The Smith-Lever Act of 1914 provided funds to establish UC Cooperative Extension offices staffed with advisors in agriculture, 4-H and nutrition, family and consumer sciences. The advisors conduct applied research and present the latest UC innovations directly to the public, who put them to immediate use. The advisors also are the public's link back to campus-based researchers. The San Joaquin Valley has the greatest concentration of these county-based advisors in the state.

Last October, Dynes was named the 18th president of the UC system, which includes 10 campuses, five teaching hospitals, three national laboratories, UC Cooperative Extension, the Agricultural Experiment Station and dozens of additional programs and services. In all, the UC system includes more than 200,000 students, 160,000 employees, 35,000 retirees and 1.2 million living alumni. Hundreds of UC employees live and work in the valley.

President Dynes visited the valley as part of his inaugural tour, a series of visits to communities throughout the state that Dynes has chosen in place of a traditional academic inauguration. A beautiful spring day greeted Dynes at the UC Kearney Research and Extension Center near Parlier April 23.

He toured Kearney's new state-of-the-art greenhouse, where UC plant pathologist Themis Michailides explained the molecular procedures in the diagnosis, epidemiology and prediction of fruit tree and vine diseases, and UC entomologist Beth Grafton-Cardwell spoke about ways to delay the development of pesticide resistance in California red scale in citrus.

Dynes visited Tulare County farm advisor Manuel Jimenez' blueberry field trials on the eastern edge of the 330-acre field station, where he tasted sweet California blueberries for the first time. Blueberries are a new crop in California due to Jimenez' research efforts aimed at maintaining sufficient soil acidity and selecting proper varieties of a crop that is traditionally grown in the much cooler northwestern and northeastern parts of the United States.

"I'm energized by what's going on here in the valley, and I thank you for your hospitality," Dynes said.

Dynes ate breakfast featuring some of the valley's finest fresh produce - such as strawberries, melons, orange juice and kiwifruit - with some of the valley's prominent political and agri-business leaders.

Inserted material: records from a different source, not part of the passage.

(** X7: [getAIResponse] writes to the console exactly when a credential
    is configured and [fetch] rejects, the body does not parse, or the
    body parses to [null]; it then logs the error it caught under the
    label of the gateway call. *)
Theorem console_error_iff apiKey net userMessage :
  (exists e, ConsoleError (lit "Error calling Gemini API:") e
             ∈ (getAIResponse apiKey net userMessage).2)
  <-> key_configured apiKey = true
      /\ ((exists e, net = Throw e)
          \/ (exists st e, net = Ok {| status := st; json_body := Throw e |})
          \/ (exists st, net = Ok {| status := st; json_body := Ok JNull |})).
Proof.
  unfold getAIResponse. destruct (key_configured apiKey); cbn [negb].
  - destruct (try_block_cases net)
      as [(e & -> & Hnet) | (st & data & -> & Hdata & ->)]; cbn [snd].
    + split.
      * intros _. split; [done|].
        destruct Hnet as [-> | [[st ->] | [st ->]]]; eauto.
      * intros _. exists e. rewrite !elem_of_cons. auto.
    + split.
      * intros [e He]. rewrite list_elem_of_singleton in He. done.
      * intros (_ & [[e [=]] | [(st' & e & [=]) | (st' & [= _ ->])]]). done.
  - cbn [snd]. split; [|by intros [? _]].
    intros [e He]. by apply elem_of_nil in He.
Qed.

(** X8: one call of [getAIResponse] issues no request without a
    credential and exactly one with it, whatever comes back: there is no
    retry. *)
Theorem one_request_per_call apiKey net userMessage :
  requests (getAIResponse apiKey net userMessage).2
  = if key_configured apiKey
    then [gemini_request (default [] apiKey) userMessage]
    else [].
Proof.
  unfold getAIResponse. destruct (key_configured apiKey); cbn [negb]; [|done].
  by destruct (try_block net).
Qed.



(** X10: the text of the reply is not checked to be a string: any truthy
    value at [candidates[0].content.parts[0].text], a number, [true], an
    array or an object as well, is returned as the reply. *)
Theorem truthy_value_passes apiKey userMessage st data v :
  key_configured apiKey = true ->
  value_at text_path (Some data) = v ->
  truthy v = true ->
  (getAIResponse apiKey (Ok {| status := st; json_body := Ok data |})
     userMessage).1 = Fulfilled v.
Proof.
  intros Hkey Hv Ht. unfold getAIResponse. rewrite Hkey. cbn [negb].
  destruct (json_null_dec data) as [->|Hdata].
  { by rewrite <- Hv in Ht. }
  rewrite try_block_decoded by done. by rewrite Hv, Ht.
Qed.

Lemma truthy_value_passes_witness :
  let five := JNumber (S754_finite false 5 0) in
  let data := JObject [(lit "candidates",
                JArray [JObject [(lit "content",
                  JObject [(lit "parts",
                    JArray [JObject [(lit "text", five)]])])]])] in
  key_configured (Some (lit "key")) = true
  /\ value_at text_path (Some data) = Some five
  /\ truthy (Some five) = true
  /\ (getAIResponse (Some (lit "key"))
        (Ok {| status := 200; json_body := Ok data |}) (lit "2+3?")).1
     = Fulfilled (Some five).
Proof.
  intros five data. do 3 (split; [reflexivity|]).
  apply (truthy_value_passes (Some (lit "key")) (lit "2+3?") 200%N data
           (Some five)); reflexivity.
Defined.

(** ** Visibility, calls and the busy flag *)

Lemma run_step w ev evs :
  run w (ev :: evs)
  = ((run (step w ev).1 evs).1, (step w ev).2 ++ (run (step w ev).1 evs).2).
Proof.
  simpl. destruct (step w ev) as [w1 e1]; simpl. by destruct (run w1 evs).
Qed.

Lemma step_setIsOpen b w ev :
  is_visibility ev = false ->
  step (setIsOpen b w) ev = (setIsOpen b (step w ev).1, (step w ev).2).
Proof.
  destruct ev as [| |s|now ts|k r now ts]; try done; intros _; simpl.
  - unfold handleSend; simpl. by destruct (negb _ || isLoading w)%bool.
  - destruct (pending w !! k); [|done]. by destruct r.
Qed.

Lemma run_setIsOpen evs : forall b w,
  run (setIsOpen b w) evs
  = (setIsOpen (visibility_after b evs)
       (run w (filter (fun ev => is_visibility ev = false) evs)).1,
     (run w (filter (fun ev => is_visibility ev = false) evs)).2).
Proof.
  induction evs as [|ev evs IH]; intros b w; [done|].
  rewrite run_step. destruct (is_visibility ev) eqn:Hev.
  - rewrite filter_cons_False by by rewrite Hev.
    destruct ev; try done; simpl.
    + change (setIsOpen true (setIsOpen b w)) with (setIsOpen true w).
      by rewrite IH.
    + change (setIsOpen false (setIsOpen b w)) with (setIsOpen false w).
      by rewrite IH.
  - rewrite filter_cons_True by done. rewrite run_step.
    rewrite step_setIsOpen by done. cbn [fst snd]. rewrite IH.
    by destruct ev.
Qed.
(** * The learning-progress engine of the UK area-codes trainer (src/App.js)

    A shallow embedding of the quiz engine of [App.js]: question selection,
    answer checking, mastery / review / mistake tracking, the dictionary
    status cycle and the start-up reads of [localStorage].

    The component is a React function component.  Each render closes over
    one snapshot of the [useState] values; a handler created by that render
    reads the snapshot and queues state updates, which React applies after
    the handler has finished.  The embedding keeps this split: a handler is
    a function of the snapshot that yields a log of effects, and the world
    step applies the log to the current state.  A [setTimeout] callback keeps
    the snapshot of the render that created it. *)

From Stdlib Require Import ZArith QArith Qround Lia Ascii String List.
From Stdlib Require Import DecimalString DecimalZ DecimalPos Permutation Sorted.
From stdpp Require Import base option list gmap strings.

Local Open Scope string_scope.
Local Open Scope list_scope.
Local Open Scope Z_scope.

(** ** JavaScript strings

    A string is a sequence of UTF-16 code units.  This development covers
    the code units below 256, one [ascii] each; on that range whitespace
    ([\s]) and [toLowerCase] are the tables below. *)

Module JsString.

(** The code units below 256 matched by the regular expression class [\s]:
    TAB, LF, VT, FF, CR, SPACE and NO-BREAK SPACE. *)
Definition is_space (c : ascii) : bool :=
  let n := N_of_ascii c in
  (((9 <=? n) && (n <=? 13)) || (n =? 32) || (n =? 160))%N.

(** [toLowerCase] on one code unit: A-Z and the Latin-1 capitals
    U+00C0-U+00DE (U+00D7, the multiplication sign, has no case). *)
Definition lower_char (c : ascii) : ascii :=
  let n := N_of_ascii c in
  if (((65 <=? n) && (n <=? 90))
      || ((192 <=? n) && (n <=? 222) && negb (n =? 215)))%N
  then ascii_of_N (n + 32) else c.

Fixpoint toLowerCase (s : string) : string :=
  match s with
  | EmptyString => EmptyString
  | String c s' => String (lower_char c) (toLowerCase s')
  end.

(** [s.replace(/\s+/g, repl)]: every maximal run of whitespace is one
    match and is replaced by [repl].  [in_run] says that the previous code
    unit belonged to the match in progress. *)
Fixpoint replace_space_runs (repl : string) (in_run : bool) (s : string)
  : string :=
  match s with
  | EmptyString => EmptyString
  | String c s' =>
      if is_space c
      then (if in_run then replace_space_runs repl true s'
            else repl +:+ replace_space_runs repl true s')
      else String c (replace_space_runs repl false s')
  end.

(** [s.replace(/\s+/g, "")] *)
Definition remove_spaces (s : string) : string :=
  replace_space_runs "" false s.

(** [s.startsWith(p)] *)
Fixpoint startsWith (s p : string) {struct p} : bool :=
  match p, s with
  | EmptyString, _ => true
  | String _ _, EmptyString => false
  | String a p', String b s' => Ascii.eqb a b && startsWith s' p'
  end.

(** [s.includes(t)]: [t] occurs at some position of [s]. *)
Fixpoint includes (s t : string) : bool :=
  startsWith s t
  || match s with
     | EmptyString => false
     | String _ s' => includes s' t
     end.

(** The declarative counterparts used in the statements. *)
Fixpoint strip_whitespace (s : string) : string :=
  match s with
  | EmptyString => EmptyString
  | String c s' =>
      if is_space c then strip_whitespace s'
      else String c (strip_whitespace s')
  end.

Definition is_substring (t s : string) : Prop :=
  exists pre post : string, s = pre +:+ t +:+ post.

End JsString.

(** [arr.includes(x)] on an array of strings (strict equality). *)
Fixpoint Array_includes (arr : list string) (x : string) : bool :=
  match arr with
  | [] => false
  | y :: arr' => String.eqb y x || Array_includes arr' x
  end.

(** ** JavaScript numbers

    The mistake counter is a JavaScript Number: an IEEE 754 double, read
    from [localStorage] by [parseInt] and raised by [prev + 1].  On that path
    only [NaN], the two infinities and integers occur, so the finite values
    are carried by the integer they denote; [-0] prints as [0] and adds like
    [0], and is identified with it.  Every operation rounds to the nearest
    double, ties to the even significand; the finite values that are
    doubles are those that are their own rounding. *)

Module Number.

Inductive t :=
| NaN
| Infinity (negative : bool)
| Fin (z : Z).

(** [a / 2 ^ e] rounded to the nearest integer, ties to the even one. *)
Definition round_even (a e : Z) : Z :=
  let q := a / 2 ^ e in
  let r := a mod 2 ^ e in
  let half := 2 ^ (e - 1) in
  if r <? half then q
  else if half <? r then q + 1
  else if Z.even q then q else q + 1.

(** The double nearest to the integer [z]: exact below [2 ^ 53], otherwise
    53 significant bits are kept; from [2 ^ 1024] on the rounded value is
    an infinity. *)
Definition of_Z (z : Z) : t :=
  let a := Z.abs z in
  if a <? 2 ^ 53 then Fin z
  else
    let e := Z.log2 a - 52 in
    let v := round_even a e * 2 ^ e in
    if 2 ^ 1024 <=? v then Infinity (z <? 0) else Fin (Z.sgn z * v).

(** [x + y] *)
Definition add (x y : t) : t :=
  match x, y with
  | NaN, _ | _, NaN => NaN
  | Infinity a, Infinity b => if Bool.eqb a b then Infinity a else NaN
  | Infinity a, Fin _ | Fin _, Infinity a => Infinity a
  | Fin a, Fin b => of_Z (a + b)
  end.

(** The decimal digits of a natural number. *)
Definition decimal_digits (a : Z) : string :=
  NilZero.string_of_uint (N.to_uint (Z.to_N a)).

(** [Number.prototype.toString] writes a value as [s * 10 ^ (n - k)] with
    [k] digits [s], for the least [k] for which some such decimal reads
    back as the value; among the decimals of that length the one closest
    to the value is taken, and of two equally close ones the one with even
    [s].  For an integer [a] of [d] digits, the decimals of [k] digits
    next to [a] are the two multiples of [10 ^ (d - k)] around it and
    [10 ^ d]. *)
Definition reads_as (a : Z) (k : Z) (sn : Z * Z) : bool :=
  let (s, n) := sn in
  (10 ^ (k - 1) <=? s) && (s <? 10 ^ k)
  && match of_Z (s * 10 ^ (n - k)) with
     | Fin v => v =? a
     | _ => false
     end.

Definition closer (a k : Z) (x y : Z * Z) : Z * Z :=
  let dx := Z.abs (x.1 * 10 ^ (x.2 - k) - a) in
  let dy := Z.abs (y.1 * 10 ^ (y.2 - k) - a) in
  if dx <? dy then x
  else if dy <? dx then y
  else if Z.even x.1 then x else y.

Definition shortest_with (a d k : Z) : option (Z * Z) :=
  let s := a / 10 ^ (d - k) in
  match List.filter (reads_as a k)
                    [(s, d); (s + 1, d); (10 ^ (k - 1), d + 1)] with
  | [] => None
  | x :: xs => Some (fold_left (closer a k) xs x)
  end.

(** Seventeen digits tell any two doubles apart. *)
Fixpoint shortest (a d : Z) (tries : nat) (k : Z) : Z * Z * Z :=
  match tries with
  | O => (a, d, d)
  | S tries' =>
      match shortest_with a d k with
      | Some (s, n) => (s, n, k)
      | None => shortest a d tries' (k + 1)
      end
  end.

(** The text of an integer [a] from [2 ^ 53] on: up to 21 digits, the
    digits of [s] and [n - k] zeros; beyond, the exponent form: one digit,
    the others behind a point, [e+] and the decimal exponent. *)
Definition large (a : Z) : string :=
  let d := Z.of_nat (String.length (decimal_digits a)) in
  let '(s, n, k) := shortest a d 17 1 in
  let digits := decimal_digits s in
  if n <=? 21 then
    digits +:+ string_of_list_ascii (repeat "0"%char (Z.to_nat (n - k)))
  else
    let mantissa :=
      match digits with
      | String c (String _ _ as rest) => String c ("." +:+ rest)
      | _ => digits
      end in
    mantissa +:+ "e+" +:+ decimal_digits (n - 1).

(** [x.toString()].  Below [2 ^ 53] every integer is a double, so that the
    shortest decimal that reads back as the integer is the integer
    itself. *)
Definition toString (x : t) : string :=
  match x with
  | NaN => "NaN"
  | Infinity negative => if negative then "-Infinity" else "Infinity"
  | Fin z =>
      if Z.abs z <? 2 ^ 53 then NilZero.string_of_int (Z.to_int z)
      else if z <? 0 then "-" +:+ large (- z)
      else large z
  end.

(** The integers on which [+ 1] is exact. *)
Definition safe (z : Z) : Prop := - 2 ^ 53 <= z < 2 ^ 53.

(** The values that are doubles: a finite one is its own rounding. *)
Definition is_double (x : t) : Prop :=
  match x with
  | Fin z => of_Z z = Fin z
  | _ => True
  end.

End Number.

Coercion Number.Fin : Z >-> Number.t.

(** ** Data *)

(** A catalog row after the CSV load.  The coordinates are decimal numbers
    read by [parseFloat]; the engine only hands them to the map. *)
Record Entry := mkEntry {
  code : string;
  place : string;
  latitude : Q;
  longitude : Q
}.

(** The [useState] cells of [App]. *)
Record State := mkState {
  areaCodes : list Entry;
  loading : bool;
  appSection : string;
  mode : string;
  currentQuestion : option Entry;
  userInput : string;
  feedback : string;
  autoNext : bool;
  shouldZoom : bool;
  showAllDots : bool;
  searchTerm : string;
  highlightCode : option string;
  dictStatus : gmap string Z;
  correctList : list string;
  reviewList : list string;
  mistakeCount : Number.t
}.

(** ** Effects of a handler *)

Inductive Exn :=
| TypeError (msg : string)
| SyntaxError (msg : string).

(** The closures handed to [setTimeout]. *)
Inductive Callback :=
| FocusInput
    (* () => { if (inputRef.current) inputRef.current.focus(); } *)
| AutoAdvance (render : State)
    (* () => generateQuestion(), with the [generateQuestion] of [render] *).

(** What a handler body does, call by call.  The setters of [dictStatus]
    and [mistakeCount] are called with an updater function of the previous
    value; [setMistakeCount(0)] is the constant updater. *)
Inductive Effect :=
| SetAreaCodes (v : list Entry)
| SetLoading (v : bool)
| SetAppSection (v : string)
| SetMode (v : string)
| SetCurrentQuestion (v : option Entry)
| SetUserInput (v : string)
| SetFeedback (v : string)
| SetAutoNext (v : bool)
| SetShouldZoom (v : bool)
| SetShowAllDots (v : bool)
| SetSearchTerm (v : string)
| SetHighlightCode (v : option string)
| SetDictStatus (upd : gmap string Z -> gmap string Z)
| SetCorrectList (v : list string)
| SetReviewList (v : list string)
| SetMistakeCount (upd : Number.t -> Number.t)
| SetTimeout (cb : Callback) (ms : Z)
| StorageRemoveItem (key : string)
| PreventDefault
| StopPropagation
| InputFocus
| OpenPopup (code : string).

Inductive Completion (A : Type) :=
| Normal (a : A)
| Throw (e : Exn).
Arguments Normal {A} a.
Arguments Throw {A} e.

(** A handler body: the effects it performed, in order, and how it ended. *)
Definition Handler (A : Type) : Type := list Effect * Completion A.

#[global] Instance handler_ret : MRet Handler := fun A a => ([], Normal a).

#[global] Instance handler_bind : MBind Handler := fun A B k m =>
  match m with
  | (es, Normal a) => let (es', r) := k a in (es ++ es', r)
  | (es, Throw e) => (es, Throw e)
  end.

Definition emit (e : Effect) : Handler unit := ([e], Normal tt).

Definition throw {A} (e : Exn) : Handler A := ([], Throw e).

(** [when b h]: [if (b) { h }]. *)
Definition when (b : bool) (h : Handler unit) : Handler unit :=
  if b then h else mret tt.

(** The setter calls and timers of a handler body, and its completion. *)
Definition effects {A} (h : Handler A) : list Effect := fst h.
Definition completion {A} (h : Handler A) : Completion A := snd h.

(** ** Applying queued updates

    React applies the queued setter calls, in order, to the state current at
    that moment: a value replaces the cell, an updater function is applied
    to it. *)

Definition with_areaCodes (v : list Entry) (s : State) : State :=
  mkState v (loading s) (appSection s) (mode s) (currentQuestion s)
    (userInput s) (feedback s) (autoNext s) (shouldZoom s) (showAllDots s)
    (searchTerm s) (highlightCode s) (dictStatus s) (correctList s)
    (reviewList s) (mistakeCount s).

Definition with_loading (v : bool) (s : State) : State :=
  mkState (areaCodes s) v (appSection s) (mode s) (currentQuestion s)
    (userInput s) (feedback s) (autoNext s) (shouldZoom s) (showAllDots s)
    (searchTerm s) (highlightCode s) (dictStatus s) (correctList s)
    (reviewList s) (mistakeCount s).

During his remarks, Dynes acknowledged the budget challenges being faced by the University, calling his first months on the job "not the happiest time." But he said current challenges should be faced with an eye on the future.

"We must be in place to recover strongly since we are an important part of the future of California," Dynes said. "If UC becomes just another university, California will become just another state."

Visalia attorney Dan Dooley said he was pleased to hear the president's comments about the importance of information delivery.

"A number of partnerships have resulted from business links with Cooperative Extension," Dooley said. "It is a unique delivery system that has tremendous value."

Ted Batkin, president of the Citrus Research Board, said effective delivery also requires private industry partnerships.

"The industry should not only be taking information, but it should be involved in information development and delivery," Batkin said.

Dynes agreed: "There needs to be a dynamic flow in all directions."

Dynes said success breeds complacency. A former executive at AT&T, Dynes witnessed the disintegration of one of the largest and most successful companies in the world.

"I've seen what happens when people take things for granted. I am working to convince the governor and others that the future of competitiveness in the state is the investment in UC," Dynes said. "High-tech, biotech, agriculture, health care - they are all similar. We have taken leadership in these areas and we must maintain our leadership."